Agreement on economic, scientific cooperation
The two countries have set a three-year target to double their trade.
A joint commission on science and technology, more cooperation in cyber security and collaboration in agricultural research and the development of low-cost drugs to fight AIDS and bird flu were among the agreements reached during talks between Bush and Manmohan.
On India's bid for UNSC seat
Bush sidestepped a question on why Washington was not supporting India's bid for a permanent UN Security Council seat, saying he first favoured reform of the world body.
"We're open-minded and we're listening. But what we don't want to do is have a Security Council reform measure that causes the other reforms not to go forward," he said.
"We support United Nations Security Council reform, and we're interested in different ways to reform the United Nations Security Council. My concern all along, however, is that if we only stick to the United Nations Security Council reform, we miss an opportunity to reform the United Nations overall," Bush asserted.
"And so our position is, let's make sure reform overall moves forward, as we think about the best way to reform the Security Council," he added.
Noting that the UN "is a very important international body", he said it was one that required "better accountability and -- accountability on how we spend money and accountability on getting results.
"One such area, for example, is the Human Rights Commission.
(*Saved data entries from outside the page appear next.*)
(** * goog.net.XhrIo: the single-request controller of closure/goog/net/xhrio.js

    A shallow embedding of the controller's fields and methods, with the
    collaborators it talks to made explicit:

    - the transport handle ([Xhr]) is a record of the properties the
      controller reads and writes; reading a property that the platform
      refuses to hand out is modelled by [None] ("the access throws");
    - what the handle does while the controller is inside [open], [send]
      or [abort] (notifications fired synchronously, an exception thrown)
      is an explicit argument of the method that makes the call;
    - [dispatchEvent] appends to the [events] log; listeners are observers
      and do not call back into the controller;
    - [goog.Timer.callOnce]/[clear] keep a list of pending registrations.

    The calls that xhrio.js makes outside any try block
    ([setRequestHeader], [abort], writes to the handle's properties) are
    taken not to throw, [goog] is taken to be defined (the page is not
    unloading), and logging is left out.

    Library functions that xhrio.js calls but that live in other files
    ([goog.net.HttpStatus.isSuccess], [goog.uri.utils.getEffectiveScheme],
    [goog.json.parse], [goog.userAgent]) and the built-in
    [String.prototype.toUpperCase] are the fields of a [Platform], which
    the whole development is parametric in.

    The class-list helpers of closure/goog/dom/classes.js are embedded
    in the module [Classes]; their properties close the file. *)

From Stdlib Require Import ZArith QArith List String Ascii Bool Lia.
Import ListNotations.

Open Scope Z_scope.
Open Scope string_scope.
Open Scope list_scope.

(* ------------------------------------------------------------------ *)
(** ** Strings *)

Definition ascii_toUpper (c : ascii) : ascii :=
  let n := nat_of_ascii c in
  if (Nat.leb 97 n && Nat.leb n 122)%bool then ascii_of_nat (n - 32) else c.

Definition ascii_toLower (c : ascii) : ascii :=
  let n := nat_of_ascii c in
  if (Nat.leb 65 n && Nat.leb n 90)%bool then ascii_of_nat (n + 32) else c.

(** What [String.prototype.toUpperCase] does on ASCII text; the concrete
    platforms below use it on such text only. *)
Fixpoint toUpperCase_ascii (s : string) : string :=
  match s with
  | EmptyString => EmptyString
  | String c r => String (ascii_toUpper c) (toUpperCase_ascii r)
  end.

(** [String.prototype.toLowerCase] on ASCII text. *)
Fixpoint toLowerCase (s : string) : string :=
  match s with
  | EmptyString => EmptyString
  | String c r => String (ascii_toLower c) (toLowerCase r)
  end.

(** [goog.string.caseInsensitiveEquals]: both sides lower-cased, then [==]. *)
Definition caseInsensitiveEquals (a b : string) : bool :=
  String.eqb (toLowerCase a) (toLowerCase b).

(** A JavaScript string is truthy unless it is empty. *)
Definition string_truthy (s : string) : bool :=
  match s with EmptyString => false | _ => true end.

(** One pattern character under the [i] flag: both sides canonicalised
    to upper case. *)
Definition ci_char (p c : ascii) : bool :=
  Ascii.eqb (ascii_toUpper p) (ascii_toUpper c).

(** [goog.net.XhrIo.HTTP_SCHEME_PATTERN.test], the pattern being
    [/^https?$/i]: h, t, t, p, an optional s, then end of input. *)
Definition HTTP_SCHEME_PATTERN_test (scheme : string) : bool :=
  match scheme with
  | String c1 (String c2 (String c3 (String c4 rest))) =>
      ci_char "h" c1 && ci_char "t" c2 && ci_char "t" c3 && ci_char "p" c4 &&
      match rest with
      | EmptyString => true
      | String c5 EmptyString => ci_char "s" c5
      | _ => false
      end
  | _ => false
  end.

(* ------------------------------------------------------------------ *)
(** ** JavaScript numbers, as far as the timeout interval needs them *)

(** The finite values are rationals, which the finite doubles are
    among. *)
Inductive number : Type :=
| NaN
| NegInfinity
| Num (q : Q)
| PosInfinity.

(** [a > b]; every comparison with [NaN] is false. *)
Definition number_gt (a b : number) : bool :=
  match a, b with
  | NaN, _ | _, NaN => false
  | NegInfinity, _ => false
  | _, PosInfinity => false
  | PosInfinity, _ => true
  | Num _, NegInfinity => true
  | Num x, Num y => negb (Qle_bool x y)
  end.

Definition number_lt (a b : number) : bool := number_gt b a.

(** [Math.max(a, b)]: [NaN] if either argument is [NaN]. *)
Definition Math_max (a b : number) : number :=
  match a, b with
  | NaN, _ | _, NaN => NaN
  | PosInfinity, _ | _, PosInfinity => PosInfinity
  | NegInfinity, y => y
  | x, NegInfinity => x
  | Num x, Num y => if Qle_bool x y then Num y else Num x
  end.

(* ------------------------------------------------------------------ *)
(** ** Enumerations declared outside xhrio.js *)

(** Modelled from the spec: goog.net.EventType, the events the
    controller dispatches (the enum itself is declared outside src/). *)
Module EventType.
Inductive t : Type :=
| COMPLETE | SUCCESS | ERROR | ABORT | READY | READY_STATE_CHANGE | TIMEOUT.

Definition eqb (a b : t) : bool :=
  match a, b with
  | COMPLETE, COMPLETE | SUCCESS, SUCCESS | ERROR, ERROR | ABORT, ABORT
  | READY, READY | READY_STATE_CHANGE, READY_STATE_CHANGE
  | TIMEOUT, TIMEOUT => true
  | _, _ => false
  end.
End EventType.

(** Modelled from the spec: goog.net.ErrorCode, the failure taxonomy
    (declared outside src/). *)
Module ErrorCode.
Inductive t : Type :=
| NO_ERROR | EXCEPTION | HTTP_ERROR | ABORT | TIMEOUT.

(** [NO_ERROR] is 0, which JavaScript takes as false in [a || b]; the
    other codes are positive numbers. *)
Definition truthy (c : t) : bool :=
  match c with
  | NO_ERROR => false
  | _ => true
  end.
End ErrorCode.

(** Modelled from the spec: goog.net.XmlHttp.ReadyState, the readiness
    levels uninitialized, opened, sent, receiving, complete (declared
    outside src/). *)
Module ReadyState.
Definition UNINITIALIZED : Z := 0.
Definition LOADING : Z := 1.
Definition LOADED : Z := 2.
Definition INTERACTIVE : Z := 3.
Definition COMPLETE : Z := 4.
End ReadyState.

(** goog.net.XhrIo.ResponseType.  The table spells its first key
    [DFAULT], so the [DEFAULT] member that the constructor and
    [getResponse] read is [undefined]. *)
Module ResponseType.
Inductive t : Type :=
| DEFAULT        (* undefined: the key is absent from the table *)
| DFAULT         (* the empty string *)
| TEXT
| DOCUMENT
| BLOB
| ARRAY_BUFFER.

Definition truthy (r : t) : bool :=
  match r with DEFAULT | DFAULT => false | _ => true end.
End ResponseType.

(* ------------------------------------------------------------------ *)
(** ** Values and exceptions *)

Inductive JsValue : Type :=
| JsUndefined
| JsNull
| JsString (s : string)
| JsNumber (z : Z)
| JsObject (tag : string).

(** What the controller stores in [lastError_]. *)
Inductive LastError : Type :=
| NoMessage                                   (* '' *)
| Caught (err : string)                       (* the Error caught around open/send *)
| TimedOutAfter (ms : number)                 (* 'Timed out after ' + ms + 'ms, aborting' *)
| StatusLine (statusText : string) (status : Z). (* statusText + ' [' + status + ']' *)

Inductive Exception : Type :=
| ActiveWithAnotherRequest (lastUri newUri : string)
    (* Error('[goog.net.XhrIo] Object is active with another request=' ...) *)
| TypeError            (* a property of null was read *)
| Thrown (msg : string). (* raised by the transport handle or by a library *)

(** How a method call ends. *)
Inductive Completion (A : Type) : Type :=
| Returned (a : A)
| Threw (e : Exception).
Arguments Returned {A} a.
Arguments Threw {A} e.

(** The request body handed to [send]. *)
Inductive Content : Type :=
| Text (s : string)
| FormDataBody
| OtherBody (tag : string).

(* ------------------------------------------------------------------ *)
(** ** The transport handle *)

(** The value of the handle's [ontimeout] property. *)
Inductive OnTimeout : Type :=
| OnTimeout_undefined        (* the platform has no such property *)
| OnTimeout_null
| OnTimeout_bound.           (* goog.bind(this.timeout_, this) *)

(** The value of the handle's [onreadystatechange] property. *)
Inductive Handler : Type :=
| Handler_unset
| Handler_bound              (* goog.bind(this.onReadyStateChange_, this) *)
| Handler_null
| Handler_nullFunction.

Record Xhr : Type := mkXhr {
  readyState : Z;
  status : option Z;                       (* None: reading it throws *)
  statusText : option string;
  responseText : option string;
  responseXML : option JsValue;
  response : option (option JsValue);      (* None: no such property *)
  mozResponseArrayBuffer : option (option JsValue);
  responseHeader : string -> option JsValue;   (* getResponseHeader(key) *)
  allResponseHeaders : option string;      (* getAllResponseHeaders() *)
  timeout : option number;                 (* Some n: typeof is 'number' *)
  ontimeout : OnTimeout;
  hasWithCredentials : bool;               (* 'withCredentials' in xhr *)
  withCredentials : bool;
  responseType : ResponseType.t;
  onreadystatechange : Handler
}.

Definition xhr_with_readiness (rs : Z) (st : option Z) (txt : option string)
    (x : Xhr) : Xhr :=
  mkXhr rs st txt (responseText x) (responseXML x) (response x)
        (mozResponseArrayBuffer x) (responseHeader x) (allResponseHeaders x)
        (timeout x) (ontimeout x) (hasWithCredentials x) (withCredentials x)
        (responseType x) (onreadystatechange x).

Definition xhr_with_timeout (t : option number) (x : Xhr) : Xhr :=
  mkXhr (readyState x) (status x) (statusText x) (responseText x)
        (responseXML x) (response x) (mozResponseArrayBuffer x)
        (responseHeader x) (allResponseHeaders x)
        t (ontimeout x) (hasWithCredentials x) (withCredentials x)
        (responseType x) (onreadystatechange x).

Definition xhr_with_ontimeout (o : OnTimeout) (x : Xhr) : Xhr :=
  mkXhr (readyState x) (status x) (statusText x) (responseText x)
        (responseXML x) (response x) (mozResponseArrayBuffer x)
        (responseHeader x) (allResponseHeaders x)
        (timeout x) o (hasWithCredentials x) (withCredentials x)
        (responseType x) (onreadystatechange x).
The Human Rights Commission needs to be reformed in a way that actually is able to achieve significant results on behalf of the world," Bush asserted.
Bush not terrorised by blasts in Pak
Later in the week, Bush is heading to Pakistan where on Thursday two bombs ripped through the parking lot of the Marriott Hotel in Karachi, exploding windows in the nearby US consulate. Bush said the victims included at least one US citizen, a foreign service officer he did not identify by name.